▶ [DESCRIPTION OF THE TASK]
Provide an exact transcription of all the records.

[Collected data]

(** X13.  For a record whose fields are exported scalars with plain json
    tags, the generator returns the tags in field order, the flattener
    stores each value under its tag, and, when the tags are distinct and
    none extends another by a dot, [FlattenStructFields] with [Generate]
    returns one row per field, in the declared order of the fields. *)
Theorem X13_flat_records_keep_field_order (name : string) (str : option string)
        (fs : list (StructField * value)) :
  Forall simpleField fs ->
  NoDup (map fieldTag fs) ->
  (forall key header, key ∈ map fieldTag fs -> header ∈ map fieldTag fs ->
                      matchesHeader key header = true -> key = header) ->
  GenerateFieldNames "" (VStruct name str fs) defaultConfig = Ok (map fieldTag fs)
  /\ FlattenNestedStructs (VStruct name str fs) "" ∅ = Ok (rowMap (map fieldRow fs) ∅)
  /\ FlattenStructFields (VStruct name str fs) (WithGenerate defaultConfig)
     = Ok (map fieldRow fs, None).
Proof.
  intros Hsimple Hnd Hsep.
  assert (Hjoin : forall (f : StructField * value -> string),
             map (fun fv => joinPrefixKey "" (f fv)) fs = map f fs)
    by (intros f; apply map_ext; intros; apply joinPrefixKey_empty_l).
  assert (Hgen : GenerateFieldNames "" (VStruct name str fs) defaultConfig
                 = Ok (map fieldTag fs)).
  { unfold GenerateFieldNames. destruct (height_pos (VStruct name str fs)) as [n ->].
    cbn [GenerateFieldNames_fuel]. unfold GenerateFieldNames_body. cbn [DerefPointers].
    rewrite structLoop_simple by exact Hsimple. cbn [app]. by rewrite Hjoin. }
  assert (Hflat : FlattenNestedStructs (VStruct name str fs) "" ∅
                  = Ok (rowMap (map fieldRow fs) ∅)).
  { unfold FlattenNestedStructs. destruct (height_pos (VStruct name str fs)) as [n ->].
    cbn [FlattenNestedStructs_fuel]. unfold FlattenNestedStructs_body. cbn [DerefPointers].
    rewrite fieldsLoop_simple by exact Hsimple. do 2 f_equal.
    apply map_ext. intros fv. unfold fieldRow. by rewrite joinPrefixKey_empty_l. }
  split; [exact Hgen |]. split; [exact Hflat |].
  set (flat := rowMap (map fieldRow fs) ∅) in *.
  assert (Hfst : (map fieldRow fs).*1 = map fieldTag fs)
    by (rewrite <- list_fmap_compose; reflexivity).
  assert (Hlookup : forall fv, fv ∈ fs -> flat !! fieldTag fv = Some (Sprint (snd fv))).
  { intros fv Hfv. apply rowMap_lookup; [by rewrite Hfst |].
    apply list_elem_of_fmap. by exists fv. }
  assert (Hkeys : forall key, is_Some (flat !! key) <-> key ∈ map fieldTag fs).
  { intros key. split.
    - intros [Hin | Hsome]%rowMap_keys; [by rewrite Hfst in Hin |].
      rewrite lookup_empty in Hsome. by destruct Hsome.
    - intros (fv & -> & Hfv)%list_elem_of_fmap. rewrite Hlookup by done. eauto. }
  unfold FlattenStructFields.
  cbn [DerefPointers KindOf Generate Headers WithGenerate defaultConfig andb negb].
  rewrite bool_decide_eq_true_2 by reflexivity. cbn [negb].
  rewrite Hgen, Hflat. unfold mbind, result_bind, bind. cbn [app negb].
  rewrite mapToSlice_separate by assumption.
  do 2 f_equal. rewrite map_map. apply map_ext_in. intros fv Hfv.
  apply list_elem_of_In in Hfv. unfold fieldRow, mapGet. by rewrite Hlookup.
Qed.

Lemma X13_flat_record_witness :
  GenerateFieldNames "" flatRecord defaultConfig = Ok ["id"; "name"; "active"]
  /\ FlattenNestedStructs flatRecord "" ∅
     = Ok (rowMap [("id", "7"); ("name", "Ann"); ("active", "true")] ∅)
  /\ FlattenStructFields flatRecord (WithGenerate defaultConfig)
     = Ok ([("id", "7"); ("name", "Ann"); ("active", "true")], None).
Proof.
  apply (X13_flat_records_keep_field_order "main.User" None
           [ (exportedField "ID" (jsonTag "id"), VInt 7);
             (exportedField "Name" (jsonTag "name"), VString "Ann");
             (exportedField "Active" (jsonTag "active"), VBool true) ]).
  - repeat apply Forall_cons_2; try apply Forall_nil_2;
      (repeat split; try discriminate; try reflexivity;
       first [by left | by (right; left) | by (right; right)]).
  - vm_compute. repeat constructor; set_solver.
  - intros key header Hk Hh.
    vm_compute in Hk, Hh.
    repeat (apply elem_of_cons in Hk as [-> | Hk]); try by apply not_elem_of_nil in Hk.
    all: repeat (apply elem_of_cons in Hh as [-> | Hh]); try by apply not_elem_of_nil in Hh.
    all: vm_compute; congruence.
Defined.

(** ** Colliding keys *)

Lemma fieldsLoop_app
      (rec : value -> string -> gmap string string -> result (gmap string string))
      (prefix : string) (fs1 fs2 : list (StructField * value)) :
  forall fieldMap,
    fieldsLoop rec prefix (fs1 ++ fs2) fieldMap
    = fieldsLoop rec prefix fs1 fieldMap ≫= fieldsLoop rec prefix fs2.
Proof.
  induction fs1 as [| [field fieldVal] fs1 IH]; intros fieldMap; [reflexivity |].
  cbn [app fieldsLoop].
  destruct (flattenField rec prefix field fieldVal fieldMap); cbn; auto.
Qed.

▶ [ANSWER TO THE EXERCISE]
(** X13.  For a record whose fields are exported scalars with plain json
    tags, the generator returns the tags in field order, the flattener
    stores each value under its tag, and, when the tags are distinct and
    none extends another by a dot, [FlattenStructFields] with [Generate]
    returns one row per field, in the declared order of the fields. *)
Theorem X13_flat_records_keep_field_order (name : string) (str : option string)
        (fs : list (StructField * value)) :
  Forall simpleField fs ->
  NoDup (map fieldTag fs) ->
  (forall key header, key ∈ map fieldTag fs -> header ∈ map fieldTag fs ->
                      matchesHeader key header = true -> key = header) ->
  GenerateFieldNames "" (VStruct name str fs) defaultConfig = Ok (map fieldTag fs)
  /\ FlattenNestedStructs (VStruct name str fs) "" ∅ = Ok (rowMap (map fieldRow fs) ∅)
  /\ FlattenStructFields (VStruct name str fs) (WithGenerate defaultConfig)
     = Ok (map fieldRow fs, None).
Proof.
  intros Hsimple Hnd Hsep.
  assert (Hjoin : forall (f : StructField * value -> string),
             map (fun fv => joinPrefixKey "" (f fv)) fs = map f fs)
    by (intros f; apply map_ext; intros; apply joinPrefixKey_empty_l).
  assert (Hgen : GenerateFieldNames "" (VStruct name str fs) defaultConfig
                 = Ok (map fieldTag fs)).
  { unfold GenerateFieldNames. destruct (height_pos (VStruct name str fs)) as [n ->].
    cbn [GenerateFieldNames_fuel]. unfold GenerateFieldNames_body. cbn [DerefPointers].
    rewrite structLoop_simple by exact Hsimple. cbn [app]. by rewrite Hjoin. }
  assert (Hflat : FlattenNestedStructs (VStruct name str fs) "" ∅
                  = Ok (rowMap (map fieldRow fs) ∅)).
  { unfold FlattenNestedStructs. destruct (height_pos (VStruct name str fs)) as [n ->].
    cbn [FlattenNestedStructs_fuel]. unfold FlattenNestedStructs_body. cbn [DerefPointers].
    rewrite fieldsLoop_simple by exact Hsimple. do 2 f_equal.
    apply map_ext. intros fv. unfold fieldRow. by rewrite joinPrefixKey_empty_l. }
  split; [exact Hgen |]. split; [exact Hflat |].
  set (flat := rowMap (map fieldRow fs) ∅) in *.
  assert (Hfst : (map fieldRow fs).*1 = map fieldTag fs)
    by (rewrite <- list_fmap_compose; reflexivity).
  assert (Hlookup : forall fv, fv ∈ fs -> flat !! fieldTag fv = Some (Sprint (snd fv))).
  { intros fv Hfv. apply rowMap_lookup; [by rewrite Hfst |].
    apply list_elem_of_fmap. by exists fv. }
  assert (Hkeys : forall key, is_Some (flat !! key) <-> key ∈ map fieldTag fs).
  { intros key. split.
    - intros [Hin | Hsome]%rowMap_keys; [by rewrite Hfst in Hin |].
      rewrite lookup_empty in Hsome. by destruct Hsome.
    - intros (fv & -> & Hfv)%list_elem_of_fmap. rewrite Hlookup by done. eauto. }
  unfold FlattenStructFields.
  cbn [DerefPointers KindOf Generate Headers WithGenerate defaultConfig andb negb].
  rewrite bool_decide_eq_true_2 by reflexivity. cbn [negb].
  rewrite Hgen, Hflat. unfold mbind, result_bind, bind. cbn [app negb].
  rewrite mapToSlice_separate by assumption.
  do 2 f_equal. rewrite map_map. apply map_ext_in. intros fv Hfv.
  apply list_elem_of_In in Hfv. unfold fieldRow, mapGet. by rewrite Hlookup.
Qed.

Lemma X13_flat_record_witness :
  GenerateFieldNames "" flatRecord defaultConfig = Ok ["id"; "name"; "active"]
  /\ FlattenNestedStructs flatRecord "" ∅
     = Ok (rowMap [("id", "7"); ("name", "Ann"); ("active", "true")] ∅)
  /\ FlattenStructFields flatRecord (WithGenerate defaultConfig)
     = Ok ([("id", "7"); ("name", "Ann"); ("active", "true")], None).
Proof.
  apply (X13_flat_records_keep_field_order "main.User" None
           [ (exportedField "ID" (jsonTag "id"), VInt 7);
             (exportedField "Name" (jsonTag "name"), VString "Ann");
             (exportedField "Active" (jsonTag "active"), VBool true) ]).
  - repeat apply Forall_cons_2; try apply Forall_nil_2;
      (repeat split; try discriminate; try reflexivity;
       first [by left | by (right; left) | by (right; right)]).
  - vm_compute. repeat constructor; set_solver.
  - intros key header Hk Hh.
    vm_compute in Hk, Hh.
    repeat (apply elem_of_cons in Hk as [-> | Hk]); try by apply not_elem_of_nil in Hk.
    all: repeat (apply elem_of_cons in Hh as [-> | Hh]); try by apply not_elem_of_nil in Hh.
    all: vm_compute; congruence.
Defined.

(** ** Colliding keys *)

Lemma fieldsLoop_app
      (rec : value -> string -> gmap string string -> result (gmap string string))
      (prefix : string) (fs1 fs2 : list (StructField * value)) :
  forall fieldMap,
    fieldsLoop rec prefix (fs1 ++ fs2) fieldMap
    = fieldsLoop rec prefix fs1 fieldMap ≫= fieldsLoop rec prefix fs2.
Proof.
  induction fs1 as [| [field fieldVal] fs1 IH]; intros fieldMap; [reflexivity |].
  cbn [app fieldsLoop].
  destruct (flattenField rec prefix field fieldVal fieldMap); cbn; auto.
Qed.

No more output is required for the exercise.